攻撃者が企業のエンタープライズリソースプランニングシステムにアクセスしようとしている場合、アクセスに必要なのは、従業員の1人の有効なクレデンシャルだけです。 このような資格情報を取得する一般的な方法は、ターゲット組織にいるユーザーに対してフィッシングキャンペーンを実行することです。

攻撃者が被害者の電子メールアカウントにアクセスすると、Microsoft Teamsを介してログインし、ユーザーが他のソースからドキュメントをインポートできる機能を使用できます。

攻撃者は、悪意のあるJavaScriptを含むHTMLドキュメントをアップロードし、それにアクセスできる他の従業員が開いたときに実行される別のドキュメントにリンクすることができます。

また、初期アクセスブローカーから有効な資格情報を購入するか、ソーシャルエンジニアリングを介して、ユーザーに対して攻撃が行われる可能性があります。

Teamsを介して感染したユーザー

攻撃者は、従業員、顧客、およびパートナー間のすべての機密通信チャネルに直接アクセスできます。 さらに、攻撃者はプライベートチャットを読んだり操作したりすることもできます。

攻撃は、請求書ドキュメントの画像を含む悪意のある電子メールの形で発生します。 この画像には、肉眼では見えないがクリックするとアクティブになる、悪意を持って作成されたハイパーリンクが含まれています。

Microsoft Teams 時々何千もの攻撃を見てきました。 攻撃者は、実行可能な悪意のあるファイルをさまざまなチームの会話にドロップします。 これらのファイルはトロイの木馬であり、コンピュータシステムにとって非常に悪意のあるものになる可能性があります。

ファイルがコンピュータにインストールされると、コンピュータが乗っ取られて、意図しないことを実行する可能性があります。

攻撃者の最終的な目標が何であるかはわかりません。 私たちは、彼らが彼らのターゲットについてのより多くの情報、またはターゲットされたネットワーク内のコンピューターへのフルアクセスを取得したいと思っているとしか思えません。

この知識は、彼らにある種の金融詐欺やサイバースパイを阻止する能力を与えたかもしれません。

リンクが検出されない

何が MicrosoftTeamsは脆弱です そのインフラストラクチャはセキュリティを念頭に置いて構築されていないということです。 そのため、悪意のあるリンク検出システムはなく、一般的なウイルス検出エンジンしかありません。

ユーザーは会社が提供するプラットフォーム上にあるものを信頼する傾向があるため、マルウェアの共有や感染に対して脆弱になる可能性があります。

驚くべきレベルの信頼により、ユーザーは新しいプラットフォームの使用について安心できます。 ユーザーは、通常よりもはるかに寛大なデータを使用できます。

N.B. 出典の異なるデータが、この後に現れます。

(** ** Errors of the graph construction *)

(** The graph part of [PersistentPreRunE] ends in [return nil]. *)
Lemma PersistentPreRunE_dag_returns_nil app ord1 ord2 :
  (cmd.PersistentPreRunE_dag app ord1 ord2).2 = None
  /\ Dag (cmd.PersistentPreRunE_dag app ord1 ord2).1 = Some (cmd.buildDag app ord1 ord2).
Proof. by split. Qed.

(** C3 as stated fails: service x depends on ghost, which is no service;
    the build returns nil and stores a graph. *)
Lemma unknown_dependency_is_not_reported :
  range_keys (Services sample.ghostly) ["x"]
  /\ Services sample.ghostly !! "x" = Some (sample.service ["ghost"])
  /\ ("ghost" ∉ dom (Services sample.ghostly))
  /\ (cmd.PersistentPreRunE_dag sample.ghostly ["x"] ["x"]).2 = None
  /\ Dag (cmd.PersistentPreRunE_dag sample.ghostly ["x"] ["x"]).1 =
       Some {| graph.traits := graph.Acyclic (graph.Directed graph.noTraits);
               graph.vertices := {["x"]};
               graph.edges := ∅ |}.
Proof.
  split; [vm_compute; reflexivity|]. split; [reflexivity|]. split.
  - intros H. apply elem_of_dom in H as [svc H]. vm_compute in H. discriminate.
  - split; vm_compute; reflexivity.
Qed.

(** C3, amended. Where some service declares a dependency on a name that
    is no service, the build step still returns nil and stores the graph:
    [AddEdge] refuses that edge with a vertex-not-found error for the
    target, which names the missing service; the code drops the error, and
    the stored graph has no edge to the missing name. No call of the build
    step leaves the process. *)
Theorem unknown_dependency_is_dropped :
  forall (app : Compose) (ord1 ord2 : list string)
         (name missing : string) (svc : Service),
    range_keys (Services app) ord1 ->
    range_keys (Services app) ord2 ->
    Services app !! name = Some svc ->
    missing ∈ DependsOn svc ->
    missing ∉ dom (Services app) ->
    (cmd.PersistentPreRunE_dag app ord1 ord2).2 = None
    /\ exists g,
         Dag (cmd.PersistentPreRunE_dag app ord1 ord2).1 = Some g
         /\ graph.vertices g = dom (Services app)
         /\ ((name, missing) ∉ graph.edges g)
         /\ graph.AddEdge g name missing = (g, Some (graph.ErrTargetVertexNotFound missing)).
Proof.
  intros app ord1 ord2 name missing svc H1 H2 Hsvc Hdep Hmissing.
  split; [done|]. exists (cmd.buildDag app ord1 ord2).
  assert (Hv := buildDag_vertices app ord1 ord2 H1).
  split; [done|]. split; [done|]. split.
  - rewrite buildDag_edges by done. intros (svc' & _ & _ & H). done.
  - unfold graph.AddEdge. rewrite Hv.
    rewrite decide_True by (apply elem_of_dom; by exists svc).
    by rewrite decide_False.
Qed.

攻撃者は、感染ファイルやリンクをチャットチャネルに配置することで人をだますだけでなく、ユーザーにプライベートメッセージを送信して、ソーシャルエンジニアリングスキルでだまします。

ほとんどのユーザーは、ファイルを開く前に、ファイルをハードドライブに保存したり、ウイルス対策製品や脅威検出製品を実行したりすることを気にしません。

この種の活動に関与する組織が増えるにつれ、日々のサイバー攻撃の数は増え続けるでしょう。

保護計画

手始めに、ユーザーは自分の電子メールアドレス、ユーザー名、およびパスワードを保護するための予防措置を講じる必要があります。

チーム構造の脅威に対処するために、次のことをお勧めします。

• チームに使用するMicrosoftアカウントで2段階認証プロセスを有効にします。
• ファイルがTeamsフォルダーにドロップされた場合は、それらのファイルのセキュリティを強化します。 ハッシュをVirusTotalに送信して、悪意のあるコードでないことを確認します。
• Teamsで共有されるリンクにセキュリティを追加し、信頼できるリンクチェックサービスを使用してください。
• コミュニケーションおよび共有プラットフォームの使用に伴うリスクを従業員が認識していることを確認してください。

あなたの組織はMicrosoftチームを使用していますか？ プラットフォームでサイバー攻撃を経験した人はいますか？ コメントセクションであなたの意見を共有してください。